Makes about 3lb or 1.3kg (for anybody born after 1980)

900g Rhubarb, chopped into chunky size pieces

455g Dark soft brown sugar

425ml Cider vinegar

2 Oranges, zest & juiced

4g Ground ginger

12g Mustard seed

1g Cloves

8g Cinnamon stick

  • Dissolve the sugar in the vinegar, add the orange zest & juice, mustard seeds, cloves, cinnamon & ginger.
  • Bring to the boil, then add the rhubarb.
  • Simmer until tender, but don’t overcook.
  • Remove the rhubarb and place in a sterilised jar with a slotted spoon.
  • Reduce the remaining liquid until at a syrupy stage, then pour over the rhubarb in the jar. Steam for 25 minutes then cool.

2 Responses to “Rhubarb, Rhubarb, Rhubarb….”
  1. Chumbles says:

    I read that as “Killer Gin” – seems appropriate somehow. I’ve tasted something like this before and it is insidious, because one is not enough!

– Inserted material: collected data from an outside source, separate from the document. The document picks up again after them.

(* ===== verification/AdminProps.v ===== *)
(** * What the operator console guarantees

    Following the cursors lists every matching asset once; an action touches the
    inspected asset and no other; a bulk expiry expires exactly the candidates that
    are still as the preview showed them. *)

From S2P Require Import Prelude Errors Python Effects Paths Models Retention Sha256 Registry RegistryInv RegistrySound RegistryNames Scenario RegistryProps Codec AdminQuery Admin AdminActions.

(** ** Pages *)

Section Pages.
Context {E : Env} {D : DumpFilters}.
Implicit Types (q : AssetQuery) (r : Registry) (n : nat).

(** The client: the next page is asked for with the cursor of the last one. *)
Fixpoint walk (fuel : nat) (q : AssetQuery) : M Registry (list (list PublicAsset)) :=
  match fuel with
  | O => mret []
  | S fuel =>
      page ← listing q;
      match li_next_cursor page with
      | None => mret [li_items page]
      | Some cursor => rest ← walk fuel (q <| q_cursor := Some cursor |>); mret (li_items page :: rest)
      end
  end.

(** The quota of the listed partition can be looked up. *)
Definition quota_known q r : bool :=
  match given (q_space q), given (q_partition_id q) with
  | Some space, Some partition => is_Ok (find_partition_quota r space partition)
  | _, _ => true
  end.

(** The assets that remain behind the cursor. *)
Definition remaining q r (l1 l2 : list Asset) : Prop :=
  found q r = l1 ++ l2 ∧ AdminQuery.after q = Ok (asset_key <$> last l1).

Lemma query_remaining q n r l1 l2 :
  (∀ i a, r_assets r !! i = Some a → a_asset_id a = i) → remaining q r l1 l2 →
  query_assets q n r = (Ok (take (Z.to_nat (q_limit q + 1)) l2), n, r).
Proof.
  intros Hid [Hl Hafter]. unfold query_assets, mbind, M_bind, of_res, get_state, mret, M_ret. rewrite Hafter.
  pose proof (found_sorted q r Hid) as Hs. do 4 f_equal.
  transitivity (filter (λ a, Is_true (beyond (asset_key <$> last l1) (asset_key a))) (found q r)).
  { unfold found. rewrite list_filter_filter. apply list_filter_iff. intros a. rewrite !Is_true_true, andb_true_iff. tauto. }
  rewrite Hl in Hs |- *. destruct l1 as [|x l1 _] using rev_ind.
  - cbn. clear. induction l2 as [|x l2 IH]; [done|]. by rewrite filter_cons_True, IH.
  - rewrite last_snoc. cbn [fmap option_fmap option_map beyond]. rewrite <- app_assoc in *. by apply filter_beyond.
Qed.

(** One page, and what remains after it. *)
Lemma listing_page q n r l1 l2 :
  (∀ i a, r_assets r !! i = Some a → a_asset_id a = i ∧ datetime_min <= a_created_at a <= datetime_max) →
  1 <= q_limit q → quota_known q r = true → remaining q r l1 l2 →
  ∃ page, listing q n r = (Ok page, n, r) ∧ li_items page = public_asset <$> take (Z.to_nat (q_limit q)) l2 ∧
    match li_next_cursor page with
    | None => drop (Z.to_nat (q_limit q)) l2 = []
    | Some cursor => remaining (q <| q_cursor := Some cursor |>) r (l1 ++ take (Z.to_nat (q_limit q)) l2)
                       (drop (Z.to_nat (q_limit q)) l2) ∧ l2 ≠ []
    end.
Proof.
  intros Hid Hlimit Hquota Hrem. set (k := Z.to_nat (q_limit q)).
  unfold listing, mbind, M_bind. rewrite (query_remaining _ _ _ l1 l2) by (done || by apply Hid).
  replace (Z.to_nat (q_limit q + 1)) with (S k) by lia. fold k. rewrite take_take, Nat.min_l by lia.
  rewrite length_take. set (more := q_limit q <? _).
  assert (Hpage : ∀ quota, let page := mk_listing (public_asset <$> take k l2)
      (if more then cursor_for q <$> last (take k l2) else None) quota in
    li_items page = public_asset <$> take k l2 ∧
    match li_next_cursor page with
    | None => drop k l2 = []
    | Some cursor => remaining (q <| q_cursor := Some cursor |>) r (l1 ++ take k l2) (drop k l2) ∧ l2 ≠ []
    end).
  { intros quota. cbn. split; [done|].
    assert (Hk : Z.of_nat k = q_limit q) by (unfold k; lia).
    destruct more eqn:Hmore; unfold more in Hmore; [apply Z.ltb_lt in Hmore|apply Z.ltb_ge in Hmore; apply drop_ge; lia].
    assert (Hlen : (k < length l2)%nat) by lia.
    destruct (last (take k l2)) as [x|] eqn:Hx; cycle 1.
    { apply last_None in Hx. apply (f_equal length) in Hx. rewrite length_take in Hx. cbn in Hx. unfold k in *. lia. }
    cbn. split; [|by intros ->; cbn in Hlen; lia]. destruct Hrem as [Hl _]. split.
    - change (found _ r) with (found q r). by rewrite <- app_assoc, take_drop.
    - assert (Hin : x ∈ found q r).
      { rewrite Hl. apply elem_of_app. right. rewrite <- (take_drop k l2). apply elem_of_app. left. by apply last_Some_elem_of. }
      apply elem_of_found in Hin as [[i Hi] _]. rewrite last_app, Hx.
      apply cursor_roundtrip. by apply (Hid i). }
  unfold quota_known in Hquota. destruct (given (q_space q)) as [sp|]; [destruct (given (q_partition_id q)) as [p|]|].
  - unfold get_partition_quota, _partition_quota, reads. destruct (find_partition_quota r sp p) as [pq|]; [|done].
    eexists. split; [reflexivity|]. apply (Hpage (Some pq)).
  - eexists. split; [reflexivity|]. apply (Hpage None).
  - eexists. split; [reflexivity|]. apply (Hpage None).
Qed.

    As for the commentor telling you how often to blog – it’s your blog, not his! I’d rather read what you want to post, not because you’ve spooned out some drivel simply to make sure there’s something on here. So keep on trucking!

    • chefhermes says:

      Many thanks for your comments Chumbles. Clearly as a long standing reader of the blog, you probably appriciate more than most the level of growth in the blog and the effort to achieve this.

      As ever there will be a minority that don’t understand this blog, but you have hit the nail on the head with your comment.